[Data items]

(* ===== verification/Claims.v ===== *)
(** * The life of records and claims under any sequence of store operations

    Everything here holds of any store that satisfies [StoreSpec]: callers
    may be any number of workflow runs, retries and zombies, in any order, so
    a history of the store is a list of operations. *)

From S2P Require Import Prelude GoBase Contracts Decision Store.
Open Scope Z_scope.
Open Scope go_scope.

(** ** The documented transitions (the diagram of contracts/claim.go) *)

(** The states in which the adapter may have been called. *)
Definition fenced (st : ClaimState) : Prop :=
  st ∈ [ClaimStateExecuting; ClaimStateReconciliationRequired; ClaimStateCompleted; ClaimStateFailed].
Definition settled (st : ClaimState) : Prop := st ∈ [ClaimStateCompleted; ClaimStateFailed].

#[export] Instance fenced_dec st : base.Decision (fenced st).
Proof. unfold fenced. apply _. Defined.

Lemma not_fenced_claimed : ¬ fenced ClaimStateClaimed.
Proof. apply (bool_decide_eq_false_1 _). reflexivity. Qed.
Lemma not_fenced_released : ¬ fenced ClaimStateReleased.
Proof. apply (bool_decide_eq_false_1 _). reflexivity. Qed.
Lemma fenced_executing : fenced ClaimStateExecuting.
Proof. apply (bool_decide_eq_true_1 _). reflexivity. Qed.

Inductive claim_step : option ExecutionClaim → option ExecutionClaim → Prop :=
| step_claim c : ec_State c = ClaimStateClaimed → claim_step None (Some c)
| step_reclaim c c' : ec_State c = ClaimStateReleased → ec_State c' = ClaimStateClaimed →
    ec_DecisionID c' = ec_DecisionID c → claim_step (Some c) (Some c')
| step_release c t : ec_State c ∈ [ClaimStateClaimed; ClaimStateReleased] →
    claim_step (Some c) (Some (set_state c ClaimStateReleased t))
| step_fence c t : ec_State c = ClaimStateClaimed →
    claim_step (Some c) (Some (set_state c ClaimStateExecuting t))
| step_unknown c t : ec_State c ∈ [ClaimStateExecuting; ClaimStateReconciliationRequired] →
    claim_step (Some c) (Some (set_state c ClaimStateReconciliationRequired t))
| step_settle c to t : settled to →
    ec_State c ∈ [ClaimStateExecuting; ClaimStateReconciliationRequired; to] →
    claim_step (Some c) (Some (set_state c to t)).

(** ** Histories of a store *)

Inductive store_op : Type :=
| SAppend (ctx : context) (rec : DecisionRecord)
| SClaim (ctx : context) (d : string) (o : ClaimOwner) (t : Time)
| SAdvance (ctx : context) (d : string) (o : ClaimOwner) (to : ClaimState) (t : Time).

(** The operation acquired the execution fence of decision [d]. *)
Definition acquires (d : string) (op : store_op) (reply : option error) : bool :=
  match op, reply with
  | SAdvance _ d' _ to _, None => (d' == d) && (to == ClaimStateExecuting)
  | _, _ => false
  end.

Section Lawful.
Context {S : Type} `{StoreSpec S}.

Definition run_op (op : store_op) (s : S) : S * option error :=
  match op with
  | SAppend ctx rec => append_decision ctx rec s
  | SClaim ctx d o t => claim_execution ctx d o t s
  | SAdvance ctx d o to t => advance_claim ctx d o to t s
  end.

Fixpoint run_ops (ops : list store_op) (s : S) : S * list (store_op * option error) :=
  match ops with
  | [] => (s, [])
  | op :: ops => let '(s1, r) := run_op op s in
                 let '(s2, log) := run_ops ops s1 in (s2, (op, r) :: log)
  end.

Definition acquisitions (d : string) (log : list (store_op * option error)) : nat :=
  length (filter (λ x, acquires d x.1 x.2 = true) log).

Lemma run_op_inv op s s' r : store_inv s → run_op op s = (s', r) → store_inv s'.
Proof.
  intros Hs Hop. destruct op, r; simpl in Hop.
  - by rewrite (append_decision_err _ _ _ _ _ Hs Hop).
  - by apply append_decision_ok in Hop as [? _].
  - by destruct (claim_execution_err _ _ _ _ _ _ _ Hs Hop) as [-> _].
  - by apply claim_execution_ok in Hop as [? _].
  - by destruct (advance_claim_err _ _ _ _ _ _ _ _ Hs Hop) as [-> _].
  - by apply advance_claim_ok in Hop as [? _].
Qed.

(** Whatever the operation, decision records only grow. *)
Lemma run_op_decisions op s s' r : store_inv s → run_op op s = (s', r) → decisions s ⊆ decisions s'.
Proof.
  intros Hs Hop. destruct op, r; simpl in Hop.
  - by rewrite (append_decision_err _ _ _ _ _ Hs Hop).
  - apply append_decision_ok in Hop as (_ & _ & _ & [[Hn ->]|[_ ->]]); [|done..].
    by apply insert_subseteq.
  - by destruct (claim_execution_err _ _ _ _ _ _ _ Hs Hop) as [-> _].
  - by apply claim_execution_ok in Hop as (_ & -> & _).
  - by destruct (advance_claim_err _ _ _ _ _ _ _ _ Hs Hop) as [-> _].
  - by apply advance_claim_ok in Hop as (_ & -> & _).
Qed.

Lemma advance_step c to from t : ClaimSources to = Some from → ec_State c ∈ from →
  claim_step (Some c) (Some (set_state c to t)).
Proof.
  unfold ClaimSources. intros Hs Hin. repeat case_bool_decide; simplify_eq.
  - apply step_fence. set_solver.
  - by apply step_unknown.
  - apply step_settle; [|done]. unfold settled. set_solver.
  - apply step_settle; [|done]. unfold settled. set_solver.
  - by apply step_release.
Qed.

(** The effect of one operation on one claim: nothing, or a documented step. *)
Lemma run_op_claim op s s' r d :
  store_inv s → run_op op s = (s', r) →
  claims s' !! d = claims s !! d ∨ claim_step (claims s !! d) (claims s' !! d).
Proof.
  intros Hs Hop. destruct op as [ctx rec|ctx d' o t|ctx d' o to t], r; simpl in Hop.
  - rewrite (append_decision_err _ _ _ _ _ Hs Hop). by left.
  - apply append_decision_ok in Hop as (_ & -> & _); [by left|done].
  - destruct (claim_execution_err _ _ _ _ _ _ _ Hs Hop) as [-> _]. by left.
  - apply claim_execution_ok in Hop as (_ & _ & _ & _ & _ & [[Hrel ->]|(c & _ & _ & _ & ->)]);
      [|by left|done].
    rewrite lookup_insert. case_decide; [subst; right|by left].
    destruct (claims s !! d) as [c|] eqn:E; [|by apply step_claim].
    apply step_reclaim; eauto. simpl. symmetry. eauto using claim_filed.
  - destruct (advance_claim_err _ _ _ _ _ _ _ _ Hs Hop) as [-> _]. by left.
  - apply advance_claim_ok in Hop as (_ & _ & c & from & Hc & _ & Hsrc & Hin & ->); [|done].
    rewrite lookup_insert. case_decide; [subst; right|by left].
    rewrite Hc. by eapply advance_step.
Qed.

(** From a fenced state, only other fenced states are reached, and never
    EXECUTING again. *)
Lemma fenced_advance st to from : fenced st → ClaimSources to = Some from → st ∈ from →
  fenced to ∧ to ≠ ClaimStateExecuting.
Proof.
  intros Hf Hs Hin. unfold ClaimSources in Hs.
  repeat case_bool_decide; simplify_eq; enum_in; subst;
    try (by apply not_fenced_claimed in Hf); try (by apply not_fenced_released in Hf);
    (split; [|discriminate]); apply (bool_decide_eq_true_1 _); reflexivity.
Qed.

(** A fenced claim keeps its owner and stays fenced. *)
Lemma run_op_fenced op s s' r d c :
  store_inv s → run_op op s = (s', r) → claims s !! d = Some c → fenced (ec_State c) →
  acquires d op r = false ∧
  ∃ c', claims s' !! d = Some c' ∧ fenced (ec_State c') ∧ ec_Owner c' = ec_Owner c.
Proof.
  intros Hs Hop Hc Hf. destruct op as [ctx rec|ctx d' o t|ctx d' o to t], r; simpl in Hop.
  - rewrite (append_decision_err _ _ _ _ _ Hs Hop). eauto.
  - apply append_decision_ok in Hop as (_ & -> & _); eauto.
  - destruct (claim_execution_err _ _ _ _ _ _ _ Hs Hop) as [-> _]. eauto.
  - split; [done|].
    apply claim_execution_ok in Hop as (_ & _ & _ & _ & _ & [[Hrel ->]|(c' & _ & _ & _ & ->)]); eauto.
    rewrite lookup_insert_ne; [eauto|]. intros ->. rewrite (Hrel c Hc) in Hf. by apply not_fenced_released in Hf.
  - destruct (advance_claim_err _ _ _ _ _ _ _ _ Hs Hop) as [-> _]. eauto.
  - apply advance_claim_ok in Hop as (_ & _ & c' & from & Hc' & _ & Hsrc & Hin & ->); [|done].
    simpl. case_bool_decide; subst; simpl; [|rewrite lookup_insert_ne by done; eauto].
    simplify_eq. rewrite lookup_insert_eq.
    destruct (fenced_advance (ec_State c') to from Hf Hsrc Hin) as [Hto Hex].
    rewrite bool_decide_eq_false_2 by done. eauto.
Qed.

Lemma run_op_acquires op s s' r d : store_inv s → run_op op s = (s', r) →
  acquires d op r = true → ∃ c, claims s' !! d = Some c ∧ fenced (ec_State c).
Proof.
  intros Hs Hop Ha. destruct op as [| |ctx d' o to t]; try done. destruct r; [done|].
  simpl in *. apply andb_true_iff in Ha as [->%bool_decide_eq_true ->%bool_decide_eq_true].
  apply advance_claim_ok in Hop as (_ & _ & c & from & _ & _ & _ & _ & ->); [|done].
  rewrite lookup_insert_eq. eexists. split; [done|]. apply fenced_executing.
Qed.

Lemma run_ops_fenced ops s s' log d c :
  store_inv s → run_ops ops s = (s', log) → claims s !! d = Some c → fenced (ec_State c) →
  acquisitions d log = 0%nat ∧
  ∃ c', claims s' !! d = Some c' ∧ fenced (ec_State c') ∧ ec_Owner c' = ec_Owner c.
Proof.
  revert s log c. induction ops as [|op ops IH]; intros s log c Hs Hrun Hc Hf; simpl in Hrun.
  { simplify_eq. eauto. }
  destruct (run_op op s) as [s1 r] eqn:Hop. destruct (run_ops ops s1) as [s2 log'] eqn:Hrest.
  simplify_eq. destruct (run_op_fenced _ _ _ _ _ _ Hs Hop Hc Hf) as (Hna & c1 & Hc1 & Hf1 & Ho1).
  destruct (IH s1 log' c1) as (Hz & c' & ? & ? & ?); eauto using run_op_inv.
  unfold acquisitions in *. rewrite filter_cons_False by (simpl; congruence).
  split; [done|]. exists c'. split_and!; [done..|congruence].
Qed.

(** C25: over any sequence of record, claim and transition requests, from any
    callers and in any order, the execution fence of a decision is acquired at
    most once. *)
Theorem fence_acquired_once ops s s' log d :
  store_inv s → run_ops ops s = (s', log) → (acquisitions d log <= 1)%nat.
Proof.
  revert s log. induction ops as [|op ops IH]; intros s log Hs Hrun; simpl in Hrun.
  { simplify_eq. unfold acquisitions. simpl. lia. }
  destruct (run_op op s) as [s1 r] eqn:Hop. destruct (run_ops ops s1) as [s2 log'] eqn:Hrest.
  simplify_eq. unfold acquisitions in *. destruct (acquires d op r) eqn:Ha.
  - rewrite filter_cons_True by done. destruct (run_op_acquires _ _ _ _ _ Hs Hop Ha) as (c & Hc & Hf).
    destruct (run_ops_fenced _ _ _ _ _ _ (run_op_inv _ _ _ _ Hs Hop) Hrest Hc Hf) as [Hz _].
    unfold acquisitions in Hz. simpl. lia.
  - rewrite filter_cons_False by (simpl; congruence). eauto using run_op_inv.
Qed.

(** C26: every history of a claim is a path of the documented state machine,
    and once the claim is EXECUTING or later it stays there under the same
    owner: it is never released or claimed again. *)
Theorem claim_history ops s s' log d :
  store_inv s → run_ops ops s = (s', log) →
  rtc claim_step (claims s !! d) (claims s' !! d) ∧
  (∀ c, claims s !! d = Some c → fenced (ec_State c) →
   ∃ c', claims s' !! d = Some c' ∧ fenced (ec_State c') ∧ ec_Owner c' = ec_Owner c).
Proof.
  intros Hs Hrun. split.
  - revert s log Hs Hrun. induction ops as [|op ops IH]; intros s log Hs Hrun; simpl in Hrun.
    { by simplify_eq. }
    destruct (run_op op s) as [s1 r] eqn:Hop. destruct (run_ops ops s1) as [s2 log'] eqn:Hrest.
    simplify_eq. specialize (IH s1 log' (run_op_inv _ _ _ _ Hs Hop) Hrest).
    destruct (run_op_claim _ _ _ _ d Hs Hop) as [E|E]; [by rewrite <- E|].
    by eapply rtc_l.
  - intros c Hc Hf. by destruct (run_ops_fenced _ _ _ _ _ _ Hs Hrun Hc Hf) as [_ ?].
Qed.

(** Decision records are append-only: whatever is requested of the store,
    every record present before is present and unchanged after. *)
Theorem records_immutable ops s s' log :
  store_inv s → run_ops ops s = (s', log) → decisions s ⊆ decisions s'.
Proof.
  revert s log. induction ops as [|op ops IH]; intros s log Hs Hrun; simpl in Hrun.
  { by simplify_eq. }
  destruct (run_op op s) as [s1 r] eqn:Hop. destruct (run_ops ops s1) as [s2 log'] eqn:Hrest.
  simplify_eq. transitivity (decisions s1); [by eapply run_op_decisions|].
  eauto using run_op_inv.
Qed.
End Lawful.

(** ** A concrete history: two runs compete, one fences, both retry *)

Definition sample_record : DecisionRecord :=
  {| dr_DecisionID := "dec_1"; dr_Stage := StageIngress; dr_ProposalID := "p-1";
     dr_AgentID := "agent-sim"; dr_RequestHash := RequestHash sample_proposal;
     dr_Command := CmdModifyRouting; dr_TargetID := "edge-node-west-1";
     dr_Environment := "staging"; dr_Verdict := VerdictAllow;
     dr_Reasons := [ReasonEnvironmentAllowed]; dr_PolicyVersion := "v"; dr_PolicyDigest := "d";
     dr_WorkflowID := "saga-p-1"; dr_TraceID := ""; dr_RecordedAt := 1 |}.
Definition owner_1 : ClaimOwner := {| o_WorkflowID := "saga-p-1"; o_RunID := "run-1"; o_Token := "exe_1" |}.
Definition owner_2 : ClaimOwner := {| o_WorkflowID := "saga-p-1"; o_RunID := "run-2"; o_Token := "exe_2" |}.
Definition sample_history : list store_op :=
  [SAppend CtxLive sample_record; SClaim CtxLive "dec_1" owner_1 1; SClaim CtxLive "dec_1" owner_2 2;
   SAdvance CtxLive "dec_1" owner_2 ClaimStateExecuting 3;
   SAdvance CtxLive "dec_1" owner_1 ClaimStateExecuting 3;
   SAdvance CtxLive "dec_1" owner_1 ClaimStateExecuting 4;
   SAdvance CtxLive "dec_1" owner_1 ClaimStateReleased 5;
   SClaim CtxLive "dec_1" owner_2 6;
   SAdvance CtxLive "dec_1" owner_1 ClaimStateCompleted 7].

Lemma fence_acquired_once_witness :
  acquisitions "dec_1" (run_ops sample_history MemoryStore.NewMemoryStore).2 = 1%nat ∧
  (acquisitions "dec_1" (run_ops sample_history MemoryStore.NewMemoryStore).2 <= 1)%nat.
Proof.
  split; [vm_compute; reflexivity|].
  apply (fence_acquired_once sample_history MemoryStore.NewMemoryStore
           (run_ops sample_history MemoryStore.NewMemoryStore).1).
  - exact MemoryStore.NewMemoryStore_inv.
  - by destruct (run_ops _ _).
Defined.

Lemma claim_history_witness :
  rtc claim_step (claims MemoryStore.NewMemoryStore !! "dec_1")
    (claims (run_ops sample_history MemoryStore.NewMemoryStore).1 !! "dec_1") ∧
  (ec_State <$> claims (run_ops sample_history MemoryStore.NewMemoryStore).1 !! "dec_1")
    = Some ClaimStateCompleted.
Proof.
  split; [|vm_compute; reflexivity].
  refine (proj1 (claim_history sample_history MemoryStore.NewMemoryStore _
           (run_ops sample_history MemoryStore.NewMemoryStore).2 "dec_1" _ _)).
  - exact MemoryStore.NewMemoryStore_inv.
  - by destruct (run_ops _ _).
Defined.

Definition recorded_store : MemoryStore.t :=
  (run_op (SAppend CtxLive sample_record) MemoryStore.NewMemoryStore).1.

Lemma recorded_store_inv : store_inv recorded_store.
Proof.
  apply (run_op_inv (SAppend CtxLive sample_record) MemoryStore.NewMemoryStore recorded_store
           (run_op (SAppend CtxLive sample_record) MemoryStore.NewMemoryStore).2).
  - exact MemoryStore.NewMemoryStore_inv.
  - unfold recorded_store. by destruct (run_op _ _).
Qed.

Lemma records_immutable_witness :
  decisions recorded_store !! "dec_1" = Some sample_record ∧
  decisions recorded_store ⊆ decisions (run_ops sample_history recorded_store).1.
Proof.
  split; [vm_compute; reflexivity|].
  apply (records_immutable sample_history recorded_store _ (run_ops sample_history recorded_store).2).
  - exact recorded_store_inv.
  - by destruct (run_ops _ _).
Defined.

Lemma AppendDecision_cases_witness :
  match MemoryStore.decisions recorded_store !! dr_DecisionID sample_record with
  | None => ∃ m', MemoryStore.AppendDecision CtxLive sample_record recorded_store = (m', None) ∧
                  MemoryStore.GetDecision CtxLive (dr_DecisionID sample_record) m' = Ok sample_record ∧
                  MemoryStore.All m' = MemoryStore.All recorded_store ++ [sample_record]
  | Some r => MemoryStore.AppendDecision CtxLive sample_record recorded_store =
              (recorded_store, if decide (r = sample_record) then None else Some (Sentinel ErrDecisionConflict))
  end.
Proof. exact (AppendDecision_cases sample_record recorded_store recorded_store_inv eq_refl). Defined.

* [Exercise description] Print exactly the lines above from the one with "dr_Stage := StageIngress;" to the one with "Definition owner_1 : ClaimOwner", including both.

* [Problem solution]
  {| dr_DecisionID := "dec_1"; dr_Stage := StageIngress; dr_ProposalID := "p-1";
     dr_AgentID := "agent-sim"; dr_RequestHash := RequestHash sample_proposal;
     dr_Command := CmdModifyRouting; dr_TargetID := "edge-node-west-1";
     dr_Environment := "staging"; dr_Verdict := VerdictAllow;
     dr_Reasons := [ReasonEnvironmentAllowed]; dr_PolicyVersion := "v"; dr_PolicyDigest := "d";
     dr_WorkflowID := "saga-p-1"; dr_TraceID := ""; dr_RecordedAt := 1 |}.
Definition owner_1 : ClaimOwner := {| o_WorkflowID := "saga-p-1"; o_RunID := "run-1"; o_Token := "exe_1" |}.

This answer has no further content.